Top of Provided information
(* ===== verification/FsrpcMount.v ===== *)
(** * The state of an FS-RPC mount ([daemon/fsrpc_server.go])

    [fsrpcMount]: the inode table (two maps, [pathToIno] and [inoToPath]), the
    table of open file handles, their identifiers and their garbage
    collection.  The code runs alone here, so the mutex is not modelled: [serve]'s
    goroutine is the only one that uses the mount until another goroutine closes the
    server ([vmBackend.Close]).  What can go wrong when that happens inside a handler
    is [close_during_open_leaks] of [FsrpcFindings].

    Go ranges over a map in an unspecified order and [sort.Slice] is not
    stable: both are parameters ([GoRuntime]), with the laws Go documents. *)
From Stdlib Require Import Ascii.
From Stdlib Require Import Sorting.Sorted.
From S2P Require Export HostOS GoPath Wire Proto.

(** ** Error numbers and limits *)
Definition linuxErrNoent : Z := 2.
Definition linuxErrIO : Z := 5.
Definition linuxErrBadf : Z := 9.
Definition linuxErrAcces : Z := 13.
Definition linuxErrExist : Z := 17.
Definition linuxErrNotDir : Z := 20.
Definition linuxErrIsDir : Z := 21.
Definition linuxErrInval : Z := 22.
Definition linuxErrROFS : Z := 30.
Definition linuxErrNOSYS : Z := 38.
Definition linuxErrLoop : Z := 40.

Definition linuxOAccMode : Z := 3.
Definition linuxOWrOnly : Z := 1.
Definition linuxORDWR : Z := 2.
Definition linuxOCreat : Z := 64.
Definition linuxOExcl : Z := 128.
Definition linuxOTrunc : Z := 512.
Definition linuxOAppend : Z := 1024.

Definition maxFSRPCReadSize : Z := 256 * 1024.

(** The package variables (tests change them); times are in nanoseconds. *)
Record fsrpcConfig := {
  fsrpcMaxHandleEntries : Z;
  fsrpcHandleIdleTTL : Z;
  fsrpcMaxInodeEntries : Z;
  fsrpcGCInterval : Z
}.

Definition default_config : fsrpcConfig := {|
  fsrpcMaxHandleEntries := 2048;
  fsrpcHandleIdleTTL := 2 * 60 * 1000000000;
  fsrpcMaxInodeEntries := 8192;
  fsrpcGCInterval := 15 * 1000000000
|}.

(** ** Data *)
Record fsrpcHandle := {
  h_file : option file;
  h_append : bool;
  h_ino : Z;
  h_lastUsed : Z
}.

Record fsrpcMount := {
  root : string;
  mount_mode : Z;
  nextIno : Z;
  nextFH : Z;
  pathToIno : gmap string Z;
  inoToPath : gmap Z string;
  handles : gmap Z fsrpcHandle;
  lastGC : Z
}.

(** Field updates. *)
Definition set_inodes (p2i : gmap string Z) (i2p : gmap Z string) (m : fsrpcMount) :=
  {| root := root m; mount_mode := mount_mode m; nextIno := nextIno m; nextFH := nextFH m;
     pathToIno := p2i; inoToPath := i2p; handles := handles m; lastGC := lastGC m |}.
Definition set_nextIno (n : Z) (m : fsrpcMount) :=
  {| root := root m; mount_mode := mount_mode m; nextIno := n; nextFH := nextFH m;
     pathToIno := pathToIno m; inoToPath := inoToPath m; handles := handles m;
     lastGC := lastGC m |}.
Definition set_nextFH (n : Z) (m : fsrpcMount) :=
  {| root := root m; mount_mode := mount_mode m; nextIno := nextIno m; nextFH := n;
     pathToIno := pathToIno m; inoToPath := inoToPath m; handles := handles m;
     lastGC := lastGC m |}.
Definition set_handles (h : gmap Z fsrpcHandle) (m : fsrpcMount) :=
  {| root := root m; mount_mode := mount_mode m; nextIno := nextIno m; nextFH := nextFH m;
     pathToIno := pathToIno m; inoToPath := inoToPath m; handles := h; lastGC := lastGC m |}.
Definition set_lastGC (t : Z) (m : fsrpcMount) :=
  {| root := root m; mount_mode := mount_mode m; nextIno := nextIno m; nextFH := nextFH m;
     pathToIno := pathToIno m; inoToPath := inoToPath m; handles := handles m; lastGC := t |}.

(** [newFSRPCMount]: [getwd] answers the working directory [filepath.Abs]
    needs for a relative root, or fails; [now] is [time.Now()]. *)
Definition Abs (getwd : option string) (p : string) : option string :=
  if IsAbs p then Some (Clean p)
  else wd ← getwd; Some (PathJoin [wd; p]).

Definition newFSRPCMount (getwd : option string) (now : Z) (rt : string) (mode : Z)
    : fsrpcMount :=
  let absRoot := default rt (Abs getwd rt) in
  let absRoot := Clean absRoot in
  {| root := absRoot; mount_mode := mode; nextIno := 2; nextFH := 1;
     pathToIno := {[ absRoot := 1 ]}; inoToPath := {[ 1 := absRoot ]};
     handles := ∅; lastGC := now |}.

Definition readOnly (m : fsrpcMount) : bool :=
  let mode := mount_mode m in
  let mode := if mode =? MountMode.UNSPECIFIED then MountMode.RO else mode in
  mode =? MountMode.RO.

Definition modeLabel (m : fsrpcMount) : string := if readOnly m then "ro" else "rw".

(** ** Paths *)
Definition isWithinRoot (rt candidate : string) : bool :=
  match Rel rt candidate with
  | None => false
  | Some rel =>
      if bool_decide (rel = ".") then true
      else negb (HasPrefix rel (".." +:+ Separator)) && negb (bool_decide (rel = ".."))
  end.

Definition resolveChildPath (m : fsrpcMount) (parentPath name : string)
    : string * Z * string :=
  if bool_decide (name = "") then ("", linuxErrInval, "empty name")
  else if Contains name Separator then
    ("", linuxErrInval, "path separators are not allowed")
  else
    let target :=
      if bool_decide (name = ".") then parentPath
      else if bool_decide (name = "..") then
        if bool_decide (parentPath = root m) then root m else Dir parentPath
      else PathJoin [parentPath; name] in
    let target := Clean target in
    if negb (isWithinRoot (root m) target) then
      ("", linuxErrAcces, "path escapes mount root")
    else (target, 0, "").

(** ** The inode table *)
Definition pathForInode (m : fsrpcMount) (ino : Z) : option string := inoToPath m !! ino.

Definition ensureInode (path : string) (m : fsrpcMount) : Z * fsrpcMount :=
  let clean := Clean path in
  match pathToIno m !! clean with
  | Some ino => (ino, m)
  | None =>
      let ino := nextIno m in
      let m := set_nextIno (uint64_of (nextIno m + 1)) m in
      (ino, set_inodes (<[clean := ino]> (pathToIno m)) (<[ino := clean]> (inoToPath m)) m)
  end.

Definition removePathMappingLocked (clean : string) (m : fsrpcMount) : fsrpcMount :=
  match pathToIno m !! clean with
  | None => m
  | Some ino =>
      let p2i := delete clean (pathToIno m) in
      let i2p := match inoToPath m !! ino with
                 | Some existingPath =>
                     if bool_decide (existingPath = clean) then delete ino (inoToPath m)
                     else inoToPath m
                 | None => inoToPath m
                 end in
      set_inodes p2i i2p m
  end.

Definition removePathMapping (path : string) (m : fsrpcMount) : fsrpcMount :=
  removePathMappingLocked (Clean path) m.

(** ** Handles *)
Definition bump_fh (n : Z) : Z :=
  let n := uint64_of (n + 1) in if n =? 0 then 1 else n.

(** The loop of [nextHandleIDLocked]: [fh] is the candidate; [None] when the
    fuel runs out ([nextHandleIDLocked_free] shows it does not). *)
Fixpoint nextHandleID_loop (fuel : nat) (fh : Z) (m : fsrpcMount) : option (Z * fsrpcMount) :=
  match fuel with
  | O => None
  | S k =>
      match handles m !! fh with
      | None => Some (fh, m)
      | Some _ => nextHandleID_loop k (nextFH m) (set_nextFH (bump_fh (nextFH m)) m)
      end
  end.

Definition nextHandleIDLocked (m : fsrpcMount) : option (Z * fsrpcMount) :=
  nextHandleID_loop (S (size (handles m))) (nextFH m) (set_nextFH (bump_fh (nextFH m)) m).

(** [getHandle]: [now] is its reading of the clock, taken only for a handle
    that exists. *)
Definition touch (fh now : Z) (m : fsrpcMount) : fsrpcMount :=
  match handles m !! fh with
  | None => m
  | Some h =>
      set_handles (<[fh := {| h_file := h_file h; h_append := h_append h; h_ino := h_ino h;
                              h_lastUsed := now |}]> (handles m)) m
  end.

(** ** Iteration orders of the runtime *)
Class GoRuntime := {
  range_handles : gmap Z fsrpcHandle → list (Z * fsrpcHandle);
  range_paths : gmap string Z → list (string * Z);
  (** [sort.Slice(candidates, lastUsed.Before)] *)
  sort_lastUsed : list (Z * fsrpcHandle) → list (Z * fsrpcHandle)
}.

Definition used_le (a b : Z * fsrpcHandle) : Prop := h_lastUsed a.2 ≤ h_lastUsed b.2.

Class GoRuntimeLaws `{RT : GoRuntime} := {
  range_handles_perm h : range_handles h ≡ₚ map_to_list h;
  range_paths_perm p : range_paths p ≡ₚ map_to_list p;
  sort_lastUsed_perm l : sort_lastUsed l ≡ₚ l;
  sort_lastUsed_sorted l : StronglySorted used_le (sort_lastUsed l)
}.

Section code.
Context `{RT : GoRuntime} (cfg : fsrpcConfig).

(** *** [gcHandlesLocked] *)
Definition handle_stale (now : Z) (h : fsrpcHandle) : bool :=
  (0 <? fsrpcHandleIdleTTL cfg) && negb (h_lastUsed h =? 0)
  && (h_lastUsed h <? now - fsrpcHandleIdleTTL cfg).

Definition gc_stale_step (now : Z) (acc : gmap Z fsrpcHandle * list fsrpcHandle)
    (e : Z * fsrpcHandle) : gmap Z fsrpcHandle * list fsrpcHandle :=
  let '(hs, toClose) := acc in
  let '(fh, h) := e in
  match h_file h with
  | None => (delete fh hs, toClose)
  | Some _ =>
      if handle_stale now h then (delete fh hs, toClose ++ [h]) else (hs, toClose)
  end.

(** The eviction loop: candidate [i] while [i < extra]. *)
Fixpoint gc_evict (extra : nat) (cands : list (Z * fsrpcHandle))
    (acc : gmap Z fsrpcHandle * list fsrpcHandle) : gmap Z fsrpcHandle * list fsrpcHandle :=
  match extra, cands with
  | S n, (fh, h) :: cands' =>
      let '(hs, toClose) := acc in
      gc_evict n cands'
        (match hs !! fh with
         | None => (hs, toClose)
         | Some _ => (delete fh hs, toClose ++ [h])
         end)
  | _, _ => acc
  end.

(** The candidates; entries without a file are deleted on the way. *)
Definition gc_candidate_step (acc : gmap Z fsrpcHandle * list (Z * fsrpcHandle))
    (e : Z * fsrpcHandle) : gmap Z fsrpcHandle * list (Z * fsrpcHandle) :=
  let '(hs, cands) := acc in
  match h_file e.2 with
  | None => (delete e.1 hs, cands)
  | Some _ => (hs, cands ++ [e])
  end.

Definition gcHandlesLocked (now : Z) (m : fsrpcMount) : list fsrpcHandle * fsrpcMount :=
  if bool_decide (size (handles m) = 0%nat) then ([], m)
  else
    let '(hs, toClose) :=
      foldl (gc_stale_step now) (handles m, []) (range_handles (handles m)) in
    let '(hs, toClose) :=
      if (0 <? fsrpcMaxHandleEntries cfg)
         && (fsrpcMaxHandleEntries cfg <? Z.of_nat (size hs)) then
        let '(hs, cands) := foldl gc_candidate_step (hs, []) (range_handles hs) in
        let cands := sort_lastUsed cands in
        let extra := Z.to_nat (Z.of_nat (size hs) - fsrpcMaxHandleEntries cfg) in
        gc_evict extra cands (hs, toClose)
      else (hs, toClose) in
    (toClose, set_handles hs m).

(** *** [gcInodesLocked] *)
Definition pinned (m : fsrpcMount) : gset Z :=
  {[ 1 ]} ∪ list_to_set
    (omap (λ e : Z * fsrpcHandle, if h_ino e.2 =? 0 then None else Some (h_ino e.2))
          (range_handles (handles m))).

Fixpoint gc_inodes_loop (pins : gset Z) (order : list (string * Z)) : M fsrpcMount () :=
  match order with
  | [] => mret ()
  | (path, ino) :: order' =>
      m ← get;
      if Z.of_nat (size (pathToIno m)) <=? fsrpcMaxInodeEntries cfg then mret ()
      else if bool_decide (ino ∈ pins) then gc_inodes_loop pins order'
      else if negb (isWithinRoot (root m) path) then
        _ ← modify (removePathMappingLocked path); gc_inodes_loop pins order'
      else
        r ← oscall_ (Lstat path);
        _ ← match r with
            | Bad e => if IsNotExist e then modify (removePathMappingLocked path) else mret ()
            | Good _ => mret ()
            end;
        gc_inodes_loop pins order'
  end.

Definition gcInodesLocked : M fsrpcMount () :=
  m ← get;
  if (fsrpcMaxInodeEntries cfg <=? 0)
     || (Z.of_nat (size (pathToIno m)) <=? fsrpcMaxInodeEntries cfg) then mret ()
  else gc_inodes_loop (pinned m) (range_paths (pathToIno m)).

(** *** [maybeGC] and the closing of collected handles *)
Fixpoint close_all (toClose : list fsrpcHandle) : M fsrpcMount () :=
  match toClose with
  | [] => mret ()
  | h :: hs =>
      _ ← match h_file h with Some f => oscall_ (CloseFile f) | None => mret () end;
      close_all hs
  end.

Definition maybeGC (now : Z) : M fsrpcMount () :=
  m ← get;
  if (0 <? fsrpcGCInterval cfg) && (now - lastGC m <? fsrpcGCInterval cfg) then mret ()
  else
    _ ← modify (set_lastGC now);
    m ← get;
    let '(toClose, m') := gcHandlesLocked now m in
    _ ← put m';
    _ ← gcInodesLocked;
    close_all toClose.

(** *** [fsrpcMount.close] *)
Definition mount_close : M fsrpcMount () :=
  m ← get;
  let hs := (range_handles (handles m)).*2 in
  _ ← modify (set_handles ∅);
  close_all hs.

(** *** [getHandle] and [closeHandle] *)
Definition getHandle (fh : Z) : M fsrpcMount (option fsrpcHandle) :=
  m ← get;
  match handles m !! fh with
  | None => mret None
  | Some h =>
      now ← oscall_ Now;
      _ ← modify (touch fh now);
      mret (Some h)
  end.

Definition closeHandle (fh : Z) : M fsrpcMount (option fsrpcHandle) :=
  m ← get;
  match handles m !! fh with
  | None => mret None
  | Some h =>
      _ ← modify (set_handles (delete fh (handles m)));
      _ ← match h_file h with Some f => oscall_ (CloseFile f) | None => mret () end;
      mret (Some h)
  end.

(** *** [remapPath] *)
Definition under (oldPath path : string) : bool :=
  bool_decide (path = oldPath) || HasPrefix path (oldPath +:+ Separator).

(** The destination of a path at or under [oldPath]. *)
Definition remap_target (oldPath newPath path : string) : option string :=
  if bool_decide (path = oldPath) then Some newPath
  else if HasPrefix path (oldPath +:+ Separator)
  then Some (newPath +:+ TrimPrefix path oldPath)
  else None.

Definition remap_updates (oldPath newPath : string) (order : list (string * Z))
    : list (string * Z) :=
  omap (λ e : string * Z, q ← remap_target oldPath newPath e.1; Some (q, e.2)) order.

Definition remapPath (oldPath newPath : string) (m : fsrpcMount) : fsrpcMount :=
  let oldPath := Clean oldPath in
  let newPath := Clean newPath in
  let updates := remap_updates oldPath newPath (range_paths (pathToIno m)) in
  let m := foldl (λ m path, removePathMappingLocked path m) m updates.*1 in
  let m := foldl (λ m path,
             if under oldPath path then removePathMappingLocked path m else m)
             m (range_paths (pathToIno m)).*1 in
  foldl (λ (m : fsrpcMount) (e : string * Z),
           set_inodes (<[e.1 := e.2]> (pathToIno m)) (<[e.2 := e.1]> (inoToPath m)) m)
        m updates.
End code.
Bottom of Provided information
* [Exercise prompt]: Set down exactly the lines that begin the records and continue through the line bearing "From S2P Require"; include both ends.

* [Task response]:
(* ===== verification/FsrpcMount.v ===== *)
(** * The state of an FS-RPC mount ([daemon/fsrpc_server.go])

    [fsrpcMount]: the inode table (two maps, [pathToIno] and [inoToPath]), the
    table of open file handles, their identifiers and their garbage
    collection.  The code runs alone here, so the mutex is not modelled: [serve]'s
    goroutine is the only one that uses the mount until another goroutine closes the
    server ([vmBackend.Close]).  What can go wrong when that happens inside a handler
    is [close_during_open_leaks] of [FsrpcFindings].

    Go ranges over a map in an unspecified order and [sort.Slice] is not
    stable: both are parameters ([GoRuntime]), with the laws Go documents. *)
From Stdlib Require Import Ascii.
From Stdlib Require Import Sorting.Sorted.
From S2P Require Export HostOS GoPath Wire Proto.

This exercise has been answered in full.